Variable selection is one of the most important and controversial issues in modern data analysis. In the study of relationships between biological communities and environmental conditions, variable selection is especially important as it guides decisions about environmental management. Using a case study from the Great Lakes we use Bayesian Model Averaging (BMA) to select interesting subsets of environmental variables (such as water chemistry, depth, etc), that can affect the abundance of benthic microinvertebrates taxa. We implement BMA for a multivariate technique called Canonical Correspondence Analysis (CCA) and use its results to represent sites, species and selected environmental variables on ordination diagrams (biplots) along with “error bars” representing uncertainty due to both sampling variability and model selection. BMA provides data analysts with an efficient tool for discovering promising models and obtaining estimates of their posterior probabilities via Markov chain Monte Carlo (MCMC).
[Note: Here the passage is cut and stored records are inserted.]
(** Two integers with the same bits: the bits of the operations, and a case
    distinction on where the index lies. *)
Create HintDb bits.
#[export] Hint Rewrite Z.land_spec Z.lor_spec Z.bits_0 : bits.
#[export] Hint Rewrite Z.lnot_spec Z.shiftl_spec Z.shiftr_spec testbit_addr_mask testbit_top_mask testbit_bottom_mask testbit_type_mask testbit_attr_mask
  testbit_3 testbit_1 testbit_BIT testbit_mod using lia : bits.

Ltac case_index :=
  repeat match goal with
  | |- context [?a <=? ?b] => destruct (Z.leb_spec a b); try lia; cbn [andb orb negb]
  | |- context [?a <? ?b] => destruct (Z.ltb_spec a b); try lia; cbn [andb orb negb]
  | |- context [?a =? ?b] => destruct (Z.eqb_spec a b); try lia; cbn [andb orb negb]
  | |- context [Z.testbit _ ?i] => rewrite (Z.testbit_neg_r _ i) by lia
  end.

Ltac bits := autorewrite with bits; case_index; rewrite ?andb_true_r, ?andb_false_r, ?orb_true_r, ?orb_false_r; try done.

(** ** Tables that the driver sets up *)

Record geo_ok (d : arm_lpae_io_pgtable) : Prop := {
  go_fmt : fmt d = QCOM_ARM_64_LPAE_S1;
  go_bpl : bits_per_level d = 9 \/ bits_per_level d = 11 \/ bits_per_level d = 13;
  go_start : 0 <= start_level d <= 3;
  go_pgd : 1 <= pgd_bits d <= bits_per_level d;
  go_ias : ias (cfg d) = ARM_LPAE_LVL_SHIFT (start_level d) d + pgd_bits d;
  go_ias52 : ias (cfg d) <= 52;
  go_oas : 0 <= oas (cfg d) <= if bits_per_level d =? 13 then 52 else 48;
}.

Section Entries.
Context (d : arm_lpae_io_pgtable) (HG : geo_ok d).

(** The address of memory for a leaf at a level: the block is within the range of
    output addresses. *)
Definition pa_ok (l pa : Z) : Prop := pa mod 2 ^ ARM_LPAE_LVL_SHIFT l d = 0 /\ 0 <= pa <= 2 ^ oas (cfg d) - 2 ^ ARM_LPAE_LVL_SHIFT l d.

Definition prot_ok (prot : Z) : Prop := Z.land prot ARM_LPAE_PTE_ATTR_MASK = prot.

(** The address of a page of a table. *)
Definition page_ok (page : Z) : Prop := page mod 2 ^ (bits_per_level d + 3) = 0 /\ 0 < page < 2 ^ 48.

Lemma bpl_pos : 9 <= bits_per_level d <= 13.
Proof. destruct (go_bpl d HG) as [-> | [-> | ->]]; lia. Qed.

Lemma shift_low l : l <= 3 -> bits_per_level d + 3 <= ARM_LPAE_LVL_SHIFT l d.
Proof. pose proof bpl_pos. unfold ARM_LPAE_LVL_SHIFT, ARM_LPAE_MAX_LEVELS. nia. Qed.

Lemma shift_pos l : l <= 3 -> 12 <= ARM_LPAE_LVL_SHIFT l d.
Proof. intros Hl. pose proof bpl_pos. pose proof (shift_low l Hl). lia. Qed.
(** The writes of an entry for a new table. *)
Lemma install_writes own mine pend q s T l k i C curr rc tc tdc t td :
  inv own ({[C]} ∪ mine) pend q -> C ∉ mine -> own !! T = Some (l, k) -> l < 3 -> 0 <= i < 2 ^ nbits d l -> q_mem q !! T = Some t -> q_dev q !! T = Some td ->
  t i = curr -> plain d l curr -> page_ok d C -> q_mem q !! C = Some tc -> q_dev q !! C = Some tdc -> (coherent_walk (cfg d) = false ->
    forall j, 0 <= j < 2 ^ bits_per_level d -> tdc j = tc j) ->
  (forall j, 0 <= j < 2 ^ bits_per_level d -> plain d (l + 1) (tc j)) -> rc mod 2 ^ 13 = nvalid tc mod 2 ^ 13 ->
  sure ((write_pte env (T, i) (table_pte d C rc) ;;;
         (if coherent_walk (cfg d) || truth (Z.land curr ARM_LPAE_PTE_SW_SYNC) then mret curr
          else __arm_lpae_sync_pte (T, i) 1 ;;; write_pte env (T, i) (Z.lor (table_pte d C rc) ARM_LPAE_PTE_SW_SYNC) ;;; mret curr)) (mk_world q s))
    (fun old w => old = curr /\ exists q' e, w = mk_world q' s /\ q_lock q' = q_lock q /\ is_table d e C /\ wrote T l i e t q q' /\
      inv (<[C := (l + 1, k * 2 ^ nbits d l + i)]> own) mine pend q').
Proof.
  intros HI HCm Ho Hl Hi Ht Htd Ec Hpl Hpg Htc Hdc Hcd Hj Hrc. pose proof (entries_nbits l i Hi) as Hib.
  destruct (table_pte_ok d HG C rc Hpg) as [He Hec]. rewrite (run_write T i _ t) by done. rewrite (plain_sync l curr Hpl), orb_false_r.
  set (new := table_pte d C rc) in *.
  assert (forall q' e, is_table d e C -> iopte_tblcnt e = rc mod 2 ^ 13 -> wrote T l i e t q q' ->
    inv (<[C := (l + 1, k * 2 ^ nbits d l + i)]> own) mine pend q') as Hinv.
  { intros q' e H1 H2 H3. apply (install_inv own mine pend q q' T l k t i C tc tdc e); try done; [by rewrite Ec|]. intros _. by rewrite H2. }
  destruct (coherent_walk (cfg d)) eqn:Eco.
  - split; [done|]. eexists _, new. split; [done|]. split; [done|]. split; [done|].
    match goal with |- wrote _ _ _ _ _ _ ?x /\ _ => assert (wrote T l i new t q x) as Hw end; [|split; [done|by eapply Hinv]].
    split; cbn; try done; [by eexists|]. exists td, td. by rewrite Eco.
  - rewrite (run_sync T i 1 (set_entry t i new)) by apply lookup_insert_eq. cbn [q_mem q_dev].
    rewrite (run_write T i _ (set_entry t i new)); [|apply lookup_insert_eq|done]. destruct (sw_sync_ok d HG new C He) as [He2 Hec2].
    split; [done|]. eexists _, (Z.lor new ARM_LPAE_PTE_SW_SYNC). split; [done|]. split; [done|]. split; [done|].
    match goal with |- wrote _ _ _ _ _ _ ?x /\ _ => assert (wrote T l i (Z.lor new ARM_LPAE_PTE_SW_SYNC) t q x) as Hw end; [|split; [done|eapply Hinv;
      [done|by rewrite Hec2|done]]].
    split; cbn; try done.
    + eexists. rewrite insert_insert_eq. split; [done|]. intros j. unfold set_entry. by destruct (j =? i).
    + intros x Hx. by rewrite lookup_alter_ne.
    + rewrite lookup_alter_eq, Htd. exists td. cbn. eexists. split; [done|]. split; [done|]. unfold copy_entries, set_entry. split.
      * intros j Hji. case_index; done.
      * intros _. right. split; [done|]. exists C. split; [done|]. case_index; done.
Qed.
(* ===== verification/PtMapPages.v ===== *)
(** * PtMapPages: what mapping pages does

    [__arm_lpae_map] and [qcom_arm_lpae_map_pages] against the translation of the
    addresses that the caller owns. *)
From stdpp Require Import prelude gmap list.
From S2P Require Import Prelude.
From S2P Require Import Effects.
From S2P Require Import PgAlloc.
From S2P Require Import IoPgtable.
From S2P Require Import PtBits.
From S2P Require Import PtInv.
From S2P Require Import PtTree.
From S2P Require Import PtState.
From S2P Require Import PtMap.
From S2P Require Import PtLeaf.
#[local] Open Scope kernel_scope.

(** ** Runs of entries *)

Section Runs.
Context (d : arm_lpae_io_pgtable) (HG : geo_ok d).

Lemma sh_mono l l' : l < l' -> l' <= 3 -> sh d l' < sh d l.
Proof. intros H H'. unfold sh, ARM_LPAE_LVL_SHIFT. pose proof (bpl_pos d HG). nia. Qed.

Lemma block_size_eqb l l' : l <= 3 -> l' <= 3 -> (2 ^ sh d l' =? ARM_LPAE_BLOCK_SIZE l d) = (l =? l').
Proof.
  intros Hl Hl'. rewrite block_size. pose proof (sh_pos d HG l Hl). pose proof (sh_pos d HG l' Hl'). destruct (Z.eqb_spec l l') as [->|Hn]; [lia|].
  apply Z.eqb_neq. intros E. apply Z.pow_inj_r in E; [|lia..]. assert (l < l' \/ l' < l) as [H1|H1] by lia; pose proof (sh_mono _ _ H1 ltac:(done)); lia.
Qed.

(** An address of the [n] blocks of a level from [v] on. *)
Lemma run_of_slots l v n a : l <= 3 -> v mod 2 ^ sh d l = 0 -> idx d l v + n <= 2 ^ nbits d l ->
  v <= a < v + n * 2 ^ sh d l <-> pslot d l a = pslot d l v /\ idx d l v <= idx d l a < idx d l v + n.
Proof.
  intros Hl Hv Hn. pose proof (sh_pos d HG l Hl). pose proof (nbits_pos d HG l). pose proof (idx_range d HG l v). pose proof (idx_range d HG l a).
  assert (v = slot d l v * 2 ^ sh d l) as Ev by (unfold slot; pose proof (Z.div_mod v (2 ^ sh d l)); lia).
  pose proof (Z.div_mod a (2 ^ sh d l) ltac:(lia)) as Ea. pose proof (Z.mod_pos_bound a (2 ^ sh d l) ltac:(lia)) as Hm. fold (slot d l a) in Ea.
  transitivity (slot d l v <= slot d l a < slot d l v + n); [split; intros H'; nia|].
  rewrite (slot_split d HG l v), (slot_split d HG l a). split.
  - intros Hs. assert (pslot d l a = pslot d l v) as Ep by nia. rewrite Ep in Hs. split; [done|lia].
  - intros [-> Hs]. lia.
Qed.

Lemma run_addr l v a : l <= 3 -> v mod 2 ^ sh d l = 0 -> pslot d l a = pslot d l v -> a - v = (idx d l a - idx d l v) * 2 ^ sh d l + a mod 2 ^ sh d l.
Proof.
  intros Hl Hv Hp. pose proof (sh_pos d HG l Hl). pose proof (Z.div_mod a (2 ^ sh d l) ltac:(lia)) as Ea.
  pose proof (Z.div_mod v (2 ^ sh d l) ltac:(lia)) as Ev.
  fold (slot d l a) in Ea. fold (slot d l v) in Ev. rewrite (slot_split d HG l a), Hp in Ea. rewrite (slot_split d HG l v) in Ev. rewrite Hv in Ev. lia.
Qed.

(** A run that ends inside the range of the table ends inside its root. *)
Lemma run_fits l v n : start_level d <= l -> l <= 3 -> in_range d v -> v mod 2 ^ sh d l = 0 -> v + n * 2 ^ sh d l <= 2 ^ ias (cfg d) ->
  idx d l v + Z.min n (2 ^ bits_per_level d - idx d l v) <= 2 ^ nbits d l.
Proof.
  intros Hs Hl Hv Hm Hn. unfold nbits. destruct (Z.eqb_spec l (start_level d)) as [E|_]; [|lia]. pose proof (sh_pos d HG l Hl).
  assert (v = slot d l v * 2 ^ sh d l) as Ev by (unfold slot; pose proof (Z.div_mod v (2 ^ sh d l)); lia).
  assert (ias (cfg d) = sh d l + pgd_bits d) as Ei by (rewrite (go_ias d HG), <- E; done). pose proof (go_pgd d HG).
  rewrite Ei, Z.pow_add_r in Hn by lia.
  assert (idx d l v = slot d l v) as ->.
  { pose proof (slot_split d HG l v) as H1. rewrite E in H1. rewrite (pslot_root d HG v Hv) in H1. rewrite E. lia. }
  nia.
Qed.
End Runs.

Section PtMapPages.
Context {PA : PageAlloc} (env : pg_env) {PL : PageAllocLaws (pe_page_shift env)}.
Context (d : arm_lpae_io_pgtable) (HG : geo_ok d) (HE : env_ok env d).

Abbreviation owner := (gmap Z (Z * Z)).
Abbreviation St := (world pgt).
Abbreviation inv := (inv env d).
Abbreviation respects := (respects env d).
Abbreviation in_range := (in_range d).

(** [n] blocks of a level, the first for [v] and [paddr]. *)
Record run_ok (X : Z -> Prop) (lv v paddr n : Z) : Prop := {
  ru_level : start_level d <= lv <= 3;
  ru_v : in_range v /\ v mod 2 ^ sh d lv = 0;
  ru_n : 0 < n /\ idx d lv v + n <= 2 ^ nbits d lv;
  ru_pa : forall j, 0 <= j < n -> pa_ok d lv (paddr + j * 2 ^ sh d lv);
  ru_X : forall a, v <= a < v + n * 2 ^ sh d lv -> X a /\ in_range a;
}.

Definition in_run (lv v n a : Z) : bool := (v <=? a) && (a <? v + n * 2 ^ sh d lv).

Definition map_post (X : Z -> Prop) (own : owner) (mine : gset Z) (pend : Z -> Z ->
  Prop) (q : pgt) (lv v paddr n prot : Z) (r : Z * Z * option map_state) (w : St) : Prop :=
  exists own' q' (s' : list (pgt -> pgt)), w = mk_world q' s' /\ Forall (respects X) s' /\ q_lock q' = true /\ inv own' mine pend q' /\
    kept d True X own own' mine q q' /\
    ((fst (fst r) = 0 /\ snd (fst r) = n * 2 ^ sh d lv /\
      (forall a, in_run lv v n a = true -> abs d (q_mem q) a = None) /\
      (forall a, X a -> in_range a -> abs d (q_mem q') a = if in_run lv v n a then Some (paddr + (a - v), prot) else abs d (q_mem q) a)) \/
     (snd (fst r) = 0 /\ (forall a, X a -> in_range a -> abs d (q_mem q') a = abs d (q_mem q) a) /\
      (fst (fst r) = - ENOMEM \/ fst (fst r) = - EEXIST /\ (lv = 3 -> exists a, in_run lv v n a = true /\ abs d (q_mem q) a <> None)))).

Lemma run_bytes X lv v paddr n : run_ok X lv v paddr n -> 0 < n * 2 ^ sh d lv <= 2 ^ 52.
Proof.
  intros [Hl [Hv Hm] [Hn Hi] _ HX]. pose proof (sh_pos d HG lv ltac:(lia)). assert (0 < 2 ^ sh d lv) by lia. split; [nia|].
  destruct (HX (v + n * 2 ^ sh d lv - 1)) as [_ [_ H1]]; [nia|]. destruct Hv as [Hv _].
  assert (2 ^ ias (cfg d) <= 2 ^ 52) by (apply Z.pow_le_mono_r; [lia|apply (go_ias52 d HG)]). lia.
Qed.

Lemma leaf_addr X lv v paddr n a : run_ok X lv v paddr n -> v <= a < v + n * 2 ^ sh d lv ->
  paddr + (idx d lv a - idx d lv v) * 2 ^ sh d lv + a mod 2 ^ sh d lv = paddr + (a - v).
Proof.
  intros [Hl [Hv Hm] [Hn Hi] _ _] Ha. apply (run_of_slots d HG lv v n a) in Ha as [Ep _]; [|lia|done|done].
  rewrite (run_addr d HG lv v a ltac:(lia) Hm Ep). lia.
Qed.

(** An entry in use of the last level is a mapping. *)
Lemma used_last own mine pend q T k t X v paddr n j : inv own mine pend q -> own !! T = Some (3, k) -> q_mem q !! T = Some t -> run_ok X 3 v paddr n ->
  k = pslot d 3 v ->
  idx d 3 v <= j < idx d 3 v + n -> t j <> 0 -> exists a, in_run 3 v n a = true /\ abs d (q_mem q) a <> None.
Proof.
  intros HI Ho Ht HR -> Hj Hn. pose proof HR as [Hl [Hv Hm] [Hn0 Hi] _ HX]. pose proof (sh_pos d HG 3 ltac:(lia)). pose proof (idx_range d HG 3 v).
  set (a := v + (j - idx d 3 v) * 2 ^ sh d 3). assert (v <= a < v + n * 2 ^ sh d 3) as Ha by (unfold a; nia). destruct (HX a Ha) as [_ Har].
  exists a. split; [unfold in_run; lia|]. pose proof Ha as [Ep Ei]%(run_of_slots d HG 3 v n a); [|lia|done|done].
  pose proof (run_addr d HG 3 v a ltac:(lia) Hm Ep) as E. pose proof (Z.mod_pos_bound a (2 ^ sh d 3) ltac:(lia)).
  assert (idx d 3 a = j) as Ej by (unfold a in E at 1; nia).
  destruct (tr_entry _ _ _ (in_tree _ _ _ _ _ _ HI) T 3 _ t j Ho Ht) as [[?|(pa & prot & E2 & Hpa & Hp)]|[? _]]; [lia|done| |lia].
  rewrite (abs_leaf d HG (q_mem q) own a 3 T t pa prot); try done; [apply HI|by rewrite Ep|by rewrite Ej].
Qed.

Lemma map_leaf_sure X own mine pend q s T lv v paddr n pgcount prot prev iova :
  inv own mine pend q -> q_lock q = true -> Forall (respects X) s -> run_ok X lv v paddr n -> own !! T = Some (lv, pslot d lv v) ->
    prev_ok d own lv (pslot d lv v) prev ->
  prot_ok prot -> ARM_LPAE_LVL_IDX iova lv d = idx d lv v -> n = Z.min (s32 pgcount) (2 ^ bits_per_level d - idx d lv v) ->
  sure (map_leaf env d iova paddr (2 ^ sh d lv) pgcount prot lv T prev None (mk_world q s)) (map_post X own mine pend q lv v paddr n prot).
Proof.
  intros HI Hlk HF HR Ho Hprev Hp Eidx En. pose proof HR as [Hl [Hv Hm] [Hn Hi] Hpa HX]. pose proof (idx_range d HG lv v) as Hir.
  pose proof (run_bytes _ _ _ _ _ HR) as Hb. unfold map_leaf. rewrite Eidx, (ptes_per_table d HG), <- En.
  eapply sure_step; [apply (init_pte_sure env d HG HE own mine pend q s T lv (pslot d lv v) (idx d lv v) n paddr prot prev true); try done; lia|].
  intros ret w (t & Ht & [(-> & -> & j & Hj & Hu)|(-> & Hz & q' & t' & -> & RW & RO)]); cbn.
  - exists own, q, s. split_and!; try done. right. split_and!; try done. right. split; [done|]. intros ->.
    by apply (used_last own mine pend q T (pslot d 3 v) t X v paddr n j).
  - assert (inv own mine pend q') as HI'.
    { apply (rewritten_inv env d HG own mine pend q q' T lv (pslot d lv v) (idx d lv v) n (leaf_at d lv paddr prot) true prev t t' HI RW RO); done. }
    exists own, q', s. destruct (rw_rest _ _ _ _ _ _ _ _ _ _ _ _ RW) as (_ & _ & _ & El). split_and!; try done; [by rewrite El| |].
    { by apply (rewritten_kept env d True X own mine pend q q' T lv (pslot d lv v) (idx d lv v) n (leaf_at d lv paddr prot) true prev t t'). }
    left. split; [done|]. split; [|split].
    + rewrite Z.mul_comm. unfold u64. apply Z.mod_small. assert (2 ^ 52 < 2 ^ 64) by done. lia.
    + intros a Ha. assert (v <= a < v + n * 2 ^ sh d lv) as Ha' by (unfold in_run in Ha; lia). destruct (HX a Ha') as [_ Har].
      apply (run_of_slots d HG lv v n a) in Ha' as [Ep Ei]; [|lia|done|done].
      apply (rw_old_empty env d HG own mine pend q q' T lv (pslot d lv v) (idx d lv v) n (leaf_at d lv paddr prot) true prev t t' HI RW RO a Har Ep Ei).
      by apply Hz.
    + intros a _ Har. unfold in_run. destruct ((v <=? a) && (a <? v + n * 2 ^ sh d lv)) eqn:Ea.
      * assert (v <= a < v + n * 2 ^ sh d lv) as Ha by lia. pose proof (leaf_addr _ _ _ _ _ a HR Ha) as Eaddr.
        pose proof Ha as [Ep Ei]%(run_of_slots d HG lv v n a); [|lia|done|done].
        destruct (rw_abs_in env d HG own mine pend q q' T lv (pslot d lv v) (idx d lv v) n (leaf_at d lv paddr prot) true prev t t' HI RW RO a Har Ep Ei) as [_
          Hin].
        rewrite (Hin (paddr + (idx d lv a - idx d lv v) * 2 ^ sh d lv) prot); [by rewrite Eaddr|done|apply Hpa; lia|done].
      * apply (rw_abs_out env d HG own mine pend q q' T lv (pslot d lv v) (idx d lv v) n (leaf_at d lv paddr prot) true prev t t' HI RW RO a Har). intros Hr.
        apply (run_of_slots d HG lv v n a) in Hr; [lia|lia|done|done].
Qed.

Lemma map_post_before X own own1 mine pend q q1 lv v paddr n prot r w : run_ok X lv v paddr n -> still d X own own1 mine q q1 ->
  map_post X own1 mine pend q1 lv v paddr n prot r w -> map_post X own mine pend q lv v paddr n prot r w.
Proof.
  intros HR HS (own' & q' & s' & -> & HF & Hlk & HI & Hk & Hr). pose proof HS as [S1 S2 S3 S4]. exists own', q', s'. split_and!; try done.
  { apply (kept_trans d True X own own1 own' mine q q1 q'); [by apply still_kept|done|done]. }
  assert (forall a, in_run lv v n a = true -> abs d (q_mem q1) a = abs d (q_mem q) a) as Hrun.
  { intros a Ha. unfold in_run in Ha. destruct (ru_X _ _ _ _ _ HR a ltac:(lia)). by apply S3. }
  destruct Hr as [(E1 & E2 & E3 & E4)|(E1 & E2 & E3)]; [left|right].
  - split_and!; try done; [intros a Ha; rewrite <- Hrun by done; by apply E3|]. intros a Hx Ha. rewrite E4 by done.
    destruct (in_run lv v n a); [done|by apply S3].
  - split_and!; try done; [intros a Hx Ha; rewrite E2 by done; by apply S3|]. destruct E3 as [?|[? E3]]; [by left|right]. split; [done|]. intros El.
    destruct (E3 El) as (a & Ha & Hn). exists a. by rewrite <- Hrun.
Qed.

Lemma leaf_covers own mine pend q T l t pa prot v : inv own mine pend q -> own !! T = Some (l, pslot d l v) -> q_mem q !! T = Some t -> in_range v ->
  t (idx d l v) = leaf_pte d pa prot l -> pa_ok d l pa -> prot_ok prot -> abs d (q_mem q) v <> None.
Proof. intros HI Ho Ht Hv E Hpa Hp. rewrite (abs_leaf d HG (q_mem q) own v l T t pa prot); try done. apply HI. Qed.

Lemma map_sure X iova paddr lv pgcount n prot gfp mine pend :
  run_ok X lv (canon d iova) paddr n -> prot_ok prot -> n = Z.min (s32 pgcount) (2 ^ bits_per_level d - idx d lv (canon d iova)) ->
  gfp_blocking gfp = true \/ vmid d = 0 ->
  forall m own q s T l prev, lv - l <= Z.of_nat m -> start_level d <= l <= lv -> inv own mine pend q -> q_lock q = true -> Forall (respects X) s ->
  own !! T = Some (l, pslot d l (canon d iova)) -> prev_ok d own l (pslot d l (canon d iova)) prev ->
  sure (__arm_lpae_map env m d iova paddr (2 ^ sh d lv) pgcount prot l T prev None gfp (mk_world q s))
    (map_post X own mine pend q lv (canon d iova) paddr n prot).
Proof.
  intros HR Hp En Hg. set (v := canon d iova) in *. pose proof HR as [Hlv [Hv Hm] [Hn Hi] Hpa HX].
  induction m as [|m IH]; intros own q s T l prev Hfuel Hl HI Hlk HF Ho Hprev.
  all: cbn [__arm_lpae_map]; rewrite (block_size_eqb d HG l lv) by lia; destruct (Z.eqb_spec l lv) as [->|Hne];
    [apply (map_leaf_sure X own mine pend q s T lv v paddr n pgcount prot prev iova); try done; apply (lvl_idx d HG); lia|].
  - lia.
  - change (ARM_LPAE_MAX_LEVELS - 1) with 3. rewrite (proj2 (Z.leb_gt 3 l)) by lia. cbv zeta. rewrite (lvl_idx d HG iova l) by lia. fold v.
    eapply sure_step; [apply (next_table_sure env d HG HE X own mine pend q s T l (pslot d l v) (idx d l v) gfp); try done; [lia|apply idx_range, HG]|].
    intros r w (own1 & q1 & s1 & -> & HF1 & Hlk1 & H1 & HI1 & Ho1 & Hr). destruct r as [C|e].
    + destruct Hr as [HoC (t & Ht & HC)].
      assert (arm_pte_is_contiguous_range env d (2 ^ sh d lv) (l + 1) = false) as -> by (unfold arm_pte_is_contiguous_range; by rewrite (eo_hint _ _ HE)).
      rewrite <- (slot_split d HG) in HoC. eapply sure_mono; [apply (IH own1 q1 s1 C (l + 1) (Some (T, idx d l v))); try done; try lia|].
      * by rewrite pslot_succ by (done || lia).
      * unfold prev_ok. rewrite pslot_succ by (done || lia). replace (l + 1 - 1) with l by lia. split; [lia|]. done.
      * intros r w Hpost. by apply (map_post_before X own own1 mine pend q q1).
    + apply (map_post_before X own own1 mine pend q q1); [done|done|]. exists own1, q1, s1. split_and!; try done. right. split_and!; try done. cbn.
      destruct Hr as [->|(-> & t & pa & prot' & Ht & E & Hpa' & Hp')]; [by left|right]. split; [done|]. intros _. exists v.
      split; [unfold in_run; pose proof (sh_pos d HG lv); nia|].
      by apply (leaf_covers own1 mine pend q1 T l t pa prot' v).
Qed.
End PtMapPages.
These probabilities are further used as weights for model averaged predictions and estimates of the parameters of interest. As a result, variance components due to model selection can be estimated and accounted for, contrary to the practice of conventional data analysis. In our study we adopt an approach to BMA called Model Composition Markov Chain Monte Carlo (Madigan and Raffcery, 1994) and we implement the BMA methodology by treating CCA within a general framework of reduced rank regression for which we develop a Bayes Information Criterion (BIC) approximation to posterior model probabilities in the spirit of MC3.